Back at my table, Massoud and the others are stuck in the mass of confusion known as the small intestine. Gray describes this part of our anatomy as “a convoluted tube,” as if he, too, had gotten lost here once or twice. The group backtracks to the stomach and begins again. It is easy to find the first part of the small intestine, the duodenum, because it is the first ten inches (twenty-five and a half centimeters) off of the stomach. (Duodenum comes from the medieval phrase meaning “intestine of twelve fingerbreadths.”) Here is where most ulcers occur. The remaining nineteen or so feet (six meters) of the small intestine is composed of, first, the jejunum, followed by the ileum, which eventually leads into the large intestine. Had we tipped our cadaver to the side, the intestines would not have just poured out, and neither could we have simply pulled them out, foot by foot, the way you see in gory movies. Connective tissue keeps the twisting mass contained in the abdominal cavity but able to roil freely during the digestive process.

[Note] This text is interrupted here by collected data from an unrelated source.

(** ** Each kind keeps the invariant *)
Lemma inv_calm s s' : sys_inv s → calm_step s s' → sys_inv s'.
Proof.
  intros [Hi Hp Hl He Hld Hed Hrd Hsv] [Hc Hr Hh Ht]. destruct (Hc (λ _ _, True)) as [Cs Cd Ci Cp _ Cg _].
  assert (∀ t, t ∈ spawns (sy_tasks s') → t ∈ spawns (sy_tasks s)) as Hin.
  { intros t Hx. by eapply elem_of_sublist. }
  constructor; rewrite ?Hr, ?Hh.
  - by apply Ci.
  - intros ds. rewrite Cs. apply Hp.
  - apply sublist_length in Ht. lia.
  - intros t Hx%Hin. destruct (He t Hx). split; [lia|done].
  - intros expected init ds Hx%Hin. by eapply Hld.
  - intros g p Hg Hx. destruct (Hed g p Hg Hx) as [Hsp Hpr]. split.
    + rewrite Hsp in Ht. by apply sublist_nil_r in Ht.
    + destruct p; try done. destruct (in_process (inner s')) eqn:Hp'; [|done]. by destruct (Cp Hi); rewrite ?Hp'.
  - exact Hrd.
  - intros g p Hg. specialize (Hsv g p Hg). unfold SupervisionFacts.agrees in *. by rewrite Cs, Cd.
Qed.
Lemma agrees_read d m : fs_file d (devices_path dir) = fs_file (mg_disk m) (devices_path dir) →
  agrees m → agrees (set_disk d m).
Proof. intros Hd (ds & Hs & Hh). exists ds. split; [exact Hs|]. by eapply file_holds_same. Qed.
Lemma inv_read s s' : sys_inv s → read_step s s' → sys_inv s'.
Proof.
  intros [Hi Hp Hl He Hld Hed Hrd Hsv] (d & -> & Hd). constructor; try done.
  intros g p Hg. specialize (Hsv g p Hg). destruct p as [| |event id [] un| | |event []| | | | | |]; try done.
  - destruct Hsv as (? & ? & ?). split; [done|]. split; [by apply agrees_read|done].
  - by apply agrees_read.
Qed.
Lemma inv_lock g p s : sys_inv s →
  match p with OnEvent _ => g ∈ sy_readers s | OnEdit _ => spawns (sy_tasks s) = [] | _ => False end →
  sys_inv (with_hold (Some (g, p)) s).
Proof.
  intros [Hi Hp Hl He Hld Hed Hrd Hsv] Hg. constructor; try done; intros g' p' [= <- <-]; by destruct p.
Qed.
Lemma start_inner m expected m' readers : start m = (inr expected, m') → inner_inv readers (mg_inner m) →
  inner_inv readers (mg_inner m') ∧ mg_store m' = mg_store m ∧ mg_disk m' = mg_disk m
  ∧ in_generation (mg_inner m') = expected ∧ in_generation (mg_inner m) = expected
  ∧ in_process (mg_inner m) = None ∧ in_process (mg_inner m') = None ∧ expected ∉ readers ∧ mg_did m' = mg_did m ++ [DidEmit (status_event Starting)].
Proof.
  unfold start. destruct (_ || _) eqn:Hc; [done|]. intros [= <- <-] Hi.
  apply orb_false_iff in Hc as [Hp%bool_decide_eq_false _]. apply eq_None_not_Some in Hp.
  pose proof Hi as [H2 H3 H4 H5 H6]. destruct (H4 Hp) as (? & ? & _). split; [by constructor|].
  repeat split; try done. intros Hin. by apply H6 in Hin.
Qed.
Lemma free_lock s g p : ops_free s = true → sy_hold s = Some (g, p) → is_edit p = false.
Proof. unfold ops_free. intros [_ Ho]%andb_true_iff Hh. rewrite Hh in Ho. by apply negb_true_iff. Qed.
Lemma free_spawns s : ops_free s = true → spawns (sy_tasks s) = [].
Proof. unfold ops_free. intros [Ho%negb_true_iff _]%andb_true_iff. by apply spawns_none. Qed.
Lemma inv_start s expected init m : sys_inv s → start (sy_mgr s) = (inr expected, m) → ops_free s = true →
  sys_inv (spawn_task (TaskSpawn expected init) (with_mgr m s)).
Proof.
  intros [Hi Hp Hl He Hld Hed Hrd Hsv] Hs Ho.
  destruct (start_inner _ _ _ _ Hs Hi) as (Hi' & Hst & Hd & Hg' & Hg & Hpr & Hpr' & Hnr & _).
  assert (spawns (sy_tasks s ++ [TaskSpawn expected init]) = [TaskSpawn expected init]) as Hsp.
  { rewrite spawns_app, (free_spawns s Ho). done. }
  constructor; cbn -[spawns]; rewrite ?Hsp; try done.
  - intros ds. rewrite Hst. apply Hp.
  - intros t ->%list_elem_of_singleton. cbn. rewrite Hg'. split; [lia|done].
  - by intros ? ? ? [=]%list_elem_of_singleton.
  - intros g p Hh Hx. by rewrite (free_lock s g p Ho Hh) in Hx.
  - intros g p Hh. specialize (Hsv g p Hh). unfold SupervisionFacts.agrees in *. by rewrite Hst, Hd.
Qed.
Lemma inv_load s k expected init ds s1 : sys_inv s → sy_tasks s !! k = Some (TaskSpawn expected init) →
  read_step (with_tasks (delete k (sy_tasks s)) s) s1 → ds_path ds = devices_path dir →
  sys_inv (spawn_task (TaskInstall expected init ds) s1).
Proof.
  intros Hi Hk Hr Hds. destruct (spawns_delete k _ _ Hk eq_refl (si_spawns _ Hi)) as [Hall Hsp].
  destruct (si_expected _ Hi (TaskSpawn expected init)) as [Hg Hnr]; [rewrite Hall; by constructor|].
  pose proof (inv_read _ _ (inv_calm _ _ Hi (calm_delete k s)) Hr) as [Hi1 Hp1 Hl1 He1 Hld1 Hed1 Hrd1 Hsv1].
  destruct Hr as (d & -> & Hd). cbn in Hi1, Hp1, Hrd1, Hsv1, Hed1.
  assert (spawns (delete k (sy_tasks s) ++ [TaskInstall expected init ds]) = [TaskInstall expected init ds]) as Hsp'.
  { rewrite spawns_app, Hsp. done. }
  constructor; cbn -[spawns]; rewrite ?Hsp'; try done.
  - by intros t ->%list_elem_of_singleton.
  - by intros ? ? ? [= -> -> ->]%list_elem_of_singleton.
  - intros g p Hh Hx. destruct (si_edit _ Hi g p Hh Hx) as [Hn _]. by rewrite Hall in Hn.
Qed.
Lemma install_inner expected init ds frame m m' readers : spawn_install expected init ds frame m = Some m' →
  inner_inv readers (mg_inner m) → inner_inv (readers ++ [expected + 1]) (mg_inner m')
  ∧ mg_store m' = Some ds ∧ mg_disk m' = mg_disk m ∧ in_generation (mg_inner m) = expected
  ∧ in_generation (mg_inner m') = expected + 1 ∧ in_process (mg_inner m') ≠ None
  ∧ mg_did m' = mg_did m ++ [DidSend (expected + 1) frame].
Proof.
  unfold spawn_install. destruct (_ || _) eqn:Hc; [done|]. intros [= <-] [H2 H3 H4 H5 H6].
  apply orb_false_iff in Hc as [Hg%negb_false_iff%bool_decide_eq_true Hs%negb_false_iff%bool_decide_eq_true].
  split; [constructor; cbn; rewrite ?Hg, ?Hs; try done|by repeat split; cbn; rewrite ?Hg].
  - apply Forall_app. split; [|by repeat constructor]. eapply Forall_impl; [exact H5|]. cbn. lia.
  - split; [|done]. intros _. apply elem_of_app. right. by constructor.
Qed.
Lemma inv_install s k expected init ds frame m : sys_inv s → sy_tasks s !! k = Some (TaskInstall expected init ds) →
  sy_hold s = None → spawn_install expected init ds frame (sy_mgr s) = Some m →
  sys_inv (spawn_task (TaskWatchdog (expected + 1))
    (mkSys m None (delete k (sy_tasks s)) (sy_readers s ++ [expected + 1]) (sy_next s) (sy_edited s))).
Proof.
  intros Hi Hk Hh Hs. destruct (spawns_delete k _ _ Hk eq_refl (si_spawns _ Hi)) as [Hall Hsp].
  destruct (install_inner _ _ _ _ _ _ _ Hs (si_inner _ Hi)) as (Hi' & Hst & Hd & Hg & Hg' & Hpr & _).
  assert (spawns (delete k (sy_tasks s) ++ [TaskWatchdog (expected + 1)]) = []) as Hsp' by by rewrite spawns_app, Hsp.
  constructor; cbn -[spawns]; rewrite ?Hsp'; try done; try (by intros; set_solver); try lia.
  - intros ds'. rewrite Hst. intros [= <-]. eapply (si_loaded _ Hi). rewrite Hall. by constructor.
Qed.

The large intestine, about five feet (one and a half meters) in length, frames the small intestine on three sides and comes in four main sections: the ascending colon up the right shank; the transverse colon across the abdomen at the level of the bottommost rib; and the descending colon down the left, which then turns into the S-shaped sigmoid colon and feeds into the rectum. By any name, bowels are bowels and unbeautiful, but serve a necessary purpose. Within these coils is where water is extracted from what has been digested and what remains is turned into what will be flushed.

“Oh, Bill, did you see this?” Miriam asks, nudging a pinkie-sized flap of tissue that, in fact, I had not noticed.

“The appendix,” she says at the same moment I recognize it.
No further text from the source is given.